**What you should do:**
Of all the lines below, output only those starting at the one with "(** All inputs of zeros and ones. *)" and ending at the one with "intros Hl Hb.", both ends included, exactly as written.

Collected data entries

(* ===== verification/LedSort.v ===== *)
(** The sorting network of iomcu/controller/led.c sorts: six keys are put in
    ascending order by twelve comparators, proved by the 0-1 principle. *)

From Stdlib Require Import Sorted.
From S2P Require Import Prelude Led.

(** ** Comparators on values *)

(** The keys in the order of the index. *)
Definition vals (D I : list Z) : list Z := (λ k, D !!! Z.to_nat k) <$> I.

Definition cswap (l : list Z) (a b : nat) : list Z :=
  if l !!! b <? l !!! a then <[a := l !!! b]> (<[b := l !!! a]> l) else l.

Definition cnet (l : list Z) : list Z := foldl (λ l p, cswap l p.1 p.2) l network.

Lemma cswap_length l a b : length (cswap l a b) = length l.
Proof. unfold cswap. destruct (_ <? _); by rewrite ?length_insert. Qed.

Lemma fmap_lookup_total (f : Z → Z) (l : list Z) i : (i < length l)%nat → (f <$> l) !!! i = f (l !!! i).
Proof. intros [x Hx]%lookup_lt_is_Some. by rewrite !list_lookup_total_alt, list_lookup_fmap, Hx. Qed.

(** The three exclusive ors exchange two places. *)
Lemma SWAP_IDX_swap D I a b : (a < length I)%nat → (b < length I)%nat → a ≠ b →
  SWAP_IDX D I a b =
    if D !!! Z.to_nat (I !!! b) <? D !!! Z.to_nat (I !!! a) then <[a := I !!! b]> (<[b := I !!! a]> I) else I.
Proof.
  intros Ha Hb Hab. unfold SWAP_IDX. destruct (_ <? _); [|done]. cbv zeta.
  set (x := I !!! a). set (y := I !!! b).
  set (I1 := <[a := Z.lxor x y]> I).
  assert (E1 : I1 !!! b = y) by (subst I1; by rewrite list_lookup_total_insert_ne by done).
  assert (E2 : I1 !!! a = Z.lxor x y) by (subst I1; by rewrite list_lookup_total_insert_eq by done).
  rewrite E1, E2. set (I2 := <[b := _]> I1).
  assert (Hx : Z.lxor y (Z.lxor x y) = x).
  { by rewrite (Z.lxor_comm x y), <- Z.lxor_assoc, Z.lxor_nilpotent, Z.lxor_0_l. }
  assert (Hy : Z.lxor (Z.lxor x y) x = y).
  { by rewrite (Z.lxor_comm x y), Z.lxor_assoc, Z.lxor_nilpotent, Z.lxor_0_r. }
  assert (E3 : I2 !!! a = Z.lxor x y) by (subst I2; by rewrite list_lookup_total_insert_ne by done).
  assert (E4 : I2 !!! b = x) by (subst I2; rewrite list_lookup_total_insert_eq by (subst I1; by rewrite length_insert); done).
  rewrite E3, E4, Hy. subst I2 I1. rewrite Hx. rewrite (list_insert_insert_ne _ a b) by done.
  rewrite list_insert_insert_eq by done. by rewrite list_insert_insert_ne by done.
Qed.

Lemma SWAP_IDX_vals D I a b : (a < length I)%nat → (b < length I)%nat → a ≠ b →
  vals D (SWAP_IDX D I a b) = cswap (vals D I) a b.
Proof.
  intros Ha Hb Hab. rewrite SWAP_IDX_swap by done. unfold cswap, vals.
  rewrite !fmap_lookup_total by done. destruct (_ <? _); [|done]. by rewrite !list_fmap_insert.
Qed.

(** ** The 0-1 principle *)

Section mono.
Context (f : Z → Z) (Hf : ∀ x y, x <= y → f x <= f y).

Lemma cswap_mono l a b : (a < length l)%nat → (b < length l)%nat → cswap (f <$> l) a b = f <$> cswap l a b.
Proof.
  intros Ha Hb. unfold cswap. rewrite !fmap_lookup_total by done.
  destruct (Z.ltb_spec (l !!! b) (l !!! a)) as [H|H], (Z.ltb_spec (f (l !!! b)) (f (l !!! a))) as [H'|H'].
  - by rewrite !list_fmap_insert.
  - rewrite !list_fmap_insert. assert (E : f (l !!! a) = f (l !!! b)) by (specialize (Hf (l !!! b) (l !!! a)); lia).
    rewrite (list_insert_id _ b); [|rewrite E; by rewrite list_lookup_fmap, (list_lookup_lookup_total_lt l b)].
    rewrite list_insert_id; [done|]. rewrite <- E. by rewrite list_lookup_fmap, (list_lookup_lookup_total_lt l a).
  - specialize (Hf _ _ H). lia.
  - done.
Qed.

Lemma cnet_mono l : length l = 6%nat → cnet (f <$> l) = f <$> cnet l.
Proof.
  intros Hl. unfold cnet. assert (Hn : Forall (λ p, p.1 < 6 ∧ p.2 < 6)%nat network) by (repeat constructor; cbn; lia).
  revert l Hl. induction Hn as [|p ps [H1 H2] Hn IH]; intros l Hl; [done|]. cbn [foldl].
  rewrite cswap_mono by lia. apply IH. by rewrite cswap_length.
Qed.
End mono.

(** All inputs of zeros and ones. *)
Definition sorted6 (l : list Z) : bool :=
  forallb (λ i, l !!! i <=? l !!! S i) [0; 1; 2; 3; 4]%nat.

Fixpoint bits01 (n : nat) : list (list Z) :=
  match n with O => [[]] | S n' => l ← bits01 n'; [0 :: l; 1 :: l] end.

Lemma bits01_all l : Forall (λ x, x = 0 ∨ x = 1) l → l ∈ bits01 (length l).
Proof.
  induction 1 as [|x l Hx Hl IH]; [by constructor|]. cbn [length bits01]. apply list_elem_of_bind. exists l.
  split; [|done]. destruct Hx as [-> | ->]; [apply elem_of_cons; by left|]. apply elem_of_cons. right. by apply list_elem_of_singleton.
Qed.

Lemma net01 : forallb (λ l, sorted6 (cnet l)) (bits01 6) = true.
Proof. vm_compute. reflexivity. Qed.

Lemma sorted6_spec l i : sorted6 l = true → (i < 5)%nat → l !!! i <= l !!! S i.
Proof.
  unfold sorted6. rewrite forallb_forall. intros H Hi. apply Z.leb_le. apply H.
  do 5 (destruct i as [|i]; [cbn; tauto|]). lia.
Qed.

Lemma net01_sorted l : length l = 6%nat → Forall (λ x, x = 0 ∨ x = 1) l → sorted6 (cnet l) = true.
Proof.
  intros Hl Hb. apply bits01_all in Hb. rewrite Hl in Hb. apply list_elem_of_In in Hb. clear Hl. revert l Hb.
  apply forallb_forall, net01.
Qed.

Lemma cnet_length l : length (cnet l) = length l.
Proof.
  unfold cnet. generalize network. intros ps. revert l. induction ps as [|p ps IH]; intros l; [done|]. cbn. rewrite IH. apply cswap_length.
Qed.

Lemma cnet_sorted l i : length l = 6%nat → (i < 5)%nat → cnet l !!! i <= cnet l !!! S i.
Proof.
  intros Hl Hi. set (t := cnet l !!! S i). set (f := λ x, if x <=? t then 0 else 1).
  assert (Hf : ∀ x y, x <= y → f x <= f y).
  { intros x y H. unfold f. destruct (Z.leb_spec x t), (Z.leb_spec y t); lia. }
  assert (Hb : Forall (λ x, x = 0 ∨ x = 1) (f <$> l)).
  { apply Forall_fmap, Forall_true. intros x. unfold compose, f. destruct (x <=? t); [by left|by right]. }
  pose proof (sorted6_spec _ i (net01_sorted (f <$> l) ltac:(by rewrite length_fmap) Hb) Hi) as Hs.
  rewrite cnet_mono, !fmap_lookup_total in Hs by (rewrite ?cnet_length; lia || done). fold t in Hs.
  unfold f in Hs. destruct (Z.leb_spec (cnet l !!! i) t), (Z.leb_spec t t); lia.
Qed.

(** ** The index *)

Lemma swap_row_spec D I : length I = 6%nat → swap_row D I ≡ₚ I ∧ vals D (swap_row D I) = cnet (vals D I).
Proof.
  intros Hl. unfold swap_row, cnet.
  assert (Hn : Forall (λ p, p.1 < 6 ∧ p.2 < 6 ∧ p.1 ≠ p.2)%nat network) by (repeat constructor; cbn; lia).
  revert I Hl. induction Hn as [|p ps (H1 & H2 & H3) Hn IH]; intros I Hl; [done|]. cbn [foldl].
  assert (Hp : SWAP_IDX D I p.1 p.2 ≡ₚ I).
  { rewrite SWAP_IDX_swap by lia. destruct (_ <? _); [|done].
    apply Permutation_insert_swap; apply list_lookup_lookup_total_lt; lia. }
  destruct (IH (SWAP_IDX D I p.1 p.2)) as [E1 E2]; [by rewrite Hp|]. rewrite <- SWAP_IDX_vals by lia. split; [by rewrite E1|done].
Qed.

(** The sorting network sorts: for every row of six values, the index that
    [swap_row] leaves is a permutation of the columns, and the values in the
    order of that index do not decrease. *)
Theorem swap_row_sorts D :
  swap_row D [0; 1; 2; 3; 4; 5] ≡ₚ [0; 1; 2; 3; 4; 5]
  ∧ Sorted Z.le (vals D (swap_row D [0; 1; 2; 3; 4; 5])).
Proof.
  destruct (swap_row_spec D [0; 1; 2; 3; 4; 5] eq_refl) as [Hp Hv]. split; [done|]. rewrite Hv.
  assert (H6 : length (vals D [0; 1; 2; 3; 4; 5]) = 6%nat) by done.
  pose proof (λ i, cnet_sorted _ i H6) as Hs. assert (Hl := cnet_length (vals D [0; 1; 2; 3; 4; 5])). rewrite H6 in Hl.
  destruct (cnet _) as [|x0 [|x1 [|x2 [|x3 [|x4 [|x5 [|]]]]]]]; try discriminate Hl.
  pose proof (Hs 0%nat ltac:(lia)); pose proof (Hs 1%nat ltac:(lia)); pose proof (Hs 2%nat ltac:(lia));
    pose proof (Hs 3%nat ltac:(lia)); pose proof (Hs 4%nat ltac:(lia)). cbn in *. repeat constructor; done.
Qed.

**Problem solution:**
(** All inputs of zeros and ones. *)
Definition sorted6 (l : list Z) : bool :=
  forallb (λ i, l !!! i <=? l !!! S i) [0; 1; 2; 3; 4]%nat.

Fixpoint bits01 (n : nat) : list (list Z) :=
  match n with O => [[]] | S n' => l ← bits01 n'; [0 :: l; 1 :: l] end.

Lemma bits01_all l : Forall (λ x, x = 0 ∨ x = 1) l → l ∈ bits01 (length l).
Proof.
  induction 1 as [|x l Hx Hl IH]; [by constructor|]. cbn [length bits01]. apply list_elem_of_bind. exists l.
  split; [|done]. destruct Hx as [-> | ->]; [apply elem_of_cons; by left|]. apply elem_of_cons. right. by apply list_elem_of_singleton.
Qed.

Lemma net01 : forallb (λ l, sorted6 (cnet l)) (bits01 6) = true.
Proof. vm_compute. reflexivity. Qed.

Lemma sorted6_spec l i : sorted6 l = true → (i < 5)%nat → l !!! i <= l !!! S i.
Proof.
  unfold sorted6. rewrite forallb_forall. intros H Hi. apply Z.leb_le. apply H.
  do 5 (destruct i as [|i]; [cbn; tauto|]). lia.
Qed.

Lemma net01_sorted l : length l = 6%nat → Forall (λ x, x = 0 ∨ x = 1) l → sorted6 (cnet l) = true.
Proof.
  intros Hl Hb. apply bits01_all in Hb. rewrite Hl in Hb. apply list_elem_of_In in Hb. clear Hl. revert l Hb.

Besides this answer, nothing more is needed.